> **Task directions**: Please copy, exactly as they appear below, the lines from the one containing "Delimit Scope char_scope with char." through the one containing "fetch_page_content (H := mock_external (mock_status 429".

> **The data**:
(** * blackroad-websocket-manager: the connection tracker of [main_module.py]

    A shallow embedding of the connection pool, the messaging operations,
    the heartbeat sweep, the two reports and the command line, together
    with the SQLite tables they write through to, followed by the
    properties the specification states about them and by further
    properties of the code.

    Conventions of the embedding.
    - A Python [int] is a [Z]; [Optional[T]] is [option T].  A [str] is a
      [string] holding its UTF-8 encoding: equality and the order of
      SQLite's TEXT values are those of the bytes, while [len], slices and
      format widths count characters ([str_len], [str_take]).
    - A function that can end in an exception returns a [result]: [Ok] with
      its value or [Raise] with the exception, next to the state it leaves.
      The exceptions are those of the values the types admit: an integer
      SQLite cannot bind, a time outside the range of [datetime], a
      comparison of an offset-aware with a naive [datetime], a [d] format
      applied to a float, a text that is not JSON.
    - A naive [datetime] is the number of microseconds since
      0001-01-01T00:00:00, between [0] and [max_datetime]; every timestamp
      the program writes is naive ([utcnow().isoformat()],
      [datetime('now')]).  [timedelta(seconds=n)] is [n * 1000000].
    - A number SQLite stores in an INTEGER column is a signed 64-bit
      integer; [message_count + 1] at [2**63 - 1] gives the REAL [2.0**63],
      the one float the program meets ([counter]).
    - The three tables are lists of rows in rowid order; [sqlite_sequence]
      is the triple of AUTOINCREMENT counters.  A statement that has run
      shows in the tables: they are the store as the connection sees it.
      Every function commits before it returns; what stays uncommitted
      when an exception leaves [update_heartbeat] is said there.
    - [self._pool] is an insertion-ordered dictionary from [ws_id] to a
      [Connection] object.  Objects live on a heap and the dictionary holds
      references, since [add] stores the caller's object and later calls
      mutate it in place.
    - What an operation reads from its environment (the clock of the
      interpreter, the clock of SQLite, [uuid.uuid4()]) is an argument of
      the operation.  [uuid4] values are taken as fresh, so the UNIQUE
      constraint on [messages.msg_id] never fires and is not represented.
    - [json.dumps], [json.loads] and [datetime.fromisoformat] belong to the
      standard library of Python; the development is parametric in them.
    - [main] starts from the namespace [argparse] returns; what it prints
      is the list of the texts of its [print] calls, by stream.  A [str]
      is the sequence of its characters, so [s[:n]] takes [n] of them. *)

From stdpp Require Import base tactics option list gmap strings numbers sorting pretty.
From Stdlib Require Import ZArith Lia.
From Stdlib Require Ascii String.

Declare Scope char_scope.
Delimit Scope char_scope with char.
String Notation Ascii.ascii Ascii.ascii_of_byte Ascii.byte_of_ascii : char_scope.
(** The theorems at work on scripted services. *)

Lemma fetch_rate_limited_exhausts_retries_witness :
  exists w1 tr,
    fetch_page_content (H := mock_external (mock_status 429 "slow down"))
      "https://boards.greenhouse.io/acme/123" 3 w0 = (Ret None, w1, tr)
    /\ gets tr
       = repeat (ScraperService.jina "https://boards.greenhouse.io/acme/123")
           (Z.to_nat 3)
    /\ sleeps tr = map backoff_429 (ScraperService.py_range (3 - 1))
    /\ StronglySorted Qlt (sleeps tr).
Proof.
  apply (fetch_rate_limited_exhausts_retries
           (H := mock_external (mock_status 429 "slow down"))).
  - lia.
  - intros url headers timeout w. eexists _, _. reflexivity.
Defined.


Lemma fetch_total_over_retry_count_witness :
  fetch_page_content (H := mock_external (mock_status 200 "page"))
    "https://boards.greenhouse.io/acme/123" (-2) w0
  = (Ret None, w0, []).
Proof.
  apply (fetch_total_over_retry_count
           (H := mock_external (mock_status 200 "page"))).
  lia.
Defined.

End FetchFacts.

(** * Properties of the link filter *)

Module CandidateFacts.
Import ScraperService.

Definition link_of (c : candidate) : string * string := (cand_text c, cand_url c).

(** The first kept link of [links] that points to [url]. *)
Definition first_kept (url : string) (links : list (string * string))
    : option (string * string) :=
  List.find (fun l => (kept l && String.eqb (snd l) url)%bool) links.

Lemma collect_candidates_cons txt href rest candidates (seen : gset string) :
  collect_candidates ((txt, href) :: rest) candidates seen
  = if kept (txt, href) then
      if decide (href ∈ seen) then collect_candidates rest candidates seen
      else collect_candidates rest (candidates ++ [mkCandidate txt href])
             ({[href]} ∪ seen)
    else collect_candidates rest candidates seen.
Proof.
  cbn [collect_candidates]. unfold kept. cbn [fst snd].
  destruct (discarded txt href); [reflexivity|].
  destruct (plausible txt href); reflexivity.
Qed.

(** The invariant of the loop [for text, href in matches]: [seen] holds
    the URLs of the candidates collected so far, which are distinct. *)
Lemma collect_candidates_spec links :
  forall candidates (seen : gset string),
    (forall u, u ∈ seen <-> u ∈ map cand_url candidates) ->
    NoDup (map cand_url candidates) ->
    exists added,
      collect_candidates links candidates seen = candidates ++ added
      /\ NoDup (map cand_url (candidates ++ added))
      /\ (map link_of added) `sublist_of` (List.filter kept links)
      /\ (forall c, c ∈ added ->
            (cand_url c ∉ seen)
            /\ first_kept (cand_url c) links = Some (link_of c))
      /\ (forall l, l ∈ links -> kept l = true ->
            snd l ∈ map cand_url (candidates ++ added)).
Proof.
  induction links as [|[txt href] rest IH]; intros candidates seen Hseen Hnd.
  - exists []. rewrite app_nil_r. cbn.
    split; [reflexivity|]. split; [exact Hnd|]. split; [apply sublist_nil|].
    split; intros ? Hin; inversion Hin.
  - rewrite collect_candidates_cons. unfold first_kept. cbn [List.filter List.find snd].
    destruct (kept (txt, href)) eqn:Hk; [destruct (decide (href ∈ seen)) as [Hin|Hnin]|].
    + destruct (IH candidates seen Hseen Hnd)
        as (added & -> & Hnd' & Hsub & Hadded & Hall).
      exists added. split; [reflexivity|]. split; [exact Hnd'|].
      split; [apply sublist_cons; exact Hsub|]. split.
      * intros c Hc. destruct (Hadded c Hc) as [Hfresh Hfirst].
        split; [exact Hfresh|]. cbn [andb].
        destruct (String.eqb_spec href (cand_url c)) as [->|_];
          [contradiction | exact Hfirst].
      * intros l Hl Hkl. apply elem_of_cons in Hl as [->|Hl];
          [|apply Hall; assumption].
        cbn [snd]. rewrite map_app. apply elem_of_app. left.
        apply Hseen. exact Hin.
    + destruct (IH (candidates ++ [mkCandidate txt href]) ({[href]} ∪ seen))
        as (added & Heq & Hnd' & Hsub & Hadded & Hall).
      { intros u. rewrite map_app, elem_of_app, elem_of_union, elem_of_singleton.
        cbn. rewrite list_elem_of_singleton, Hseen. tauto. }
      { rewrite map_app. apply NoDup_app. split; [exact Hnd|]. split.
        - intros u Hu. cbn. rewrite list_elem_of_singleton. intros ->.
          apply Hnin, Hseen, Hu.
        - cbn. apply NoDup_singleton. }
      exists (mkCandidate txt href :: added).
      rewrite Heq, <- !app_assoc. cbn [app] in *.
      split; [reflexivity|]. split; [rewrite <- app_assoc in Hnd'; exact Hnd'|].
      split; [cbn; apply sublist_skip; exact Hsub|]. split.
      * intros c Hc. apply elem_of_cons in Hc as [->|Hc].
        { cbn [cand_url andb]. rewrite String.eqb_refl.
          split; [exact Hnin | reflexivity]. }
        destruct (Hadded c Hc) as [Hfresh Hfirst].
        rewrite elem_of_union, elem_of_singleton in Hfresh.
        split; [tauto|]. cbn [andb].
        destruct (String.eqb_spec href (cand_url c)) as [->|_];
          [tauto | exact Hfirst].
      * intros l Hl Hkl. apply elem_of_cons in Hl as [->|Hl].
        { cbn [snd]. rewrite map_app. apply elem_of_app. right. cbn. left. }
        rewrite <- app_assoc in Hall. apply Hall; assumption.
    + destruct (IH candidates seen Hseen Hnd)
        as (added & -> & Hnd' & Hsub & Hadded & Hall).
      exists added. split; [reflexivity|]. split; [exact Hnd'|].
      split; [exact Hsub|]. split.
      * intros c Hc. destruct (Hadded c Hc) as [Hfresh Hfirst].
        split; [exact Hfresh | exact Hfirst].
      * intros l Hl Hkl. apply elem_of_cons in Hl as [->|Hl];
          [congruence | apply Hall; assumption].
Qed.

> **Answer space**:
Delimit Scope char_scope with char.
String Notation Ascii.ascii Ascii.ascii_of_byte Ascii.byte_of_ascii : char_scope.
(** The theorems at work on scripted services. *)

Lemma fetch_rate_limited_exhausts_retries_witness :
  exists w1 tr,
    fetch_page_content (H := mock_external (mock_status 429 "slow down"))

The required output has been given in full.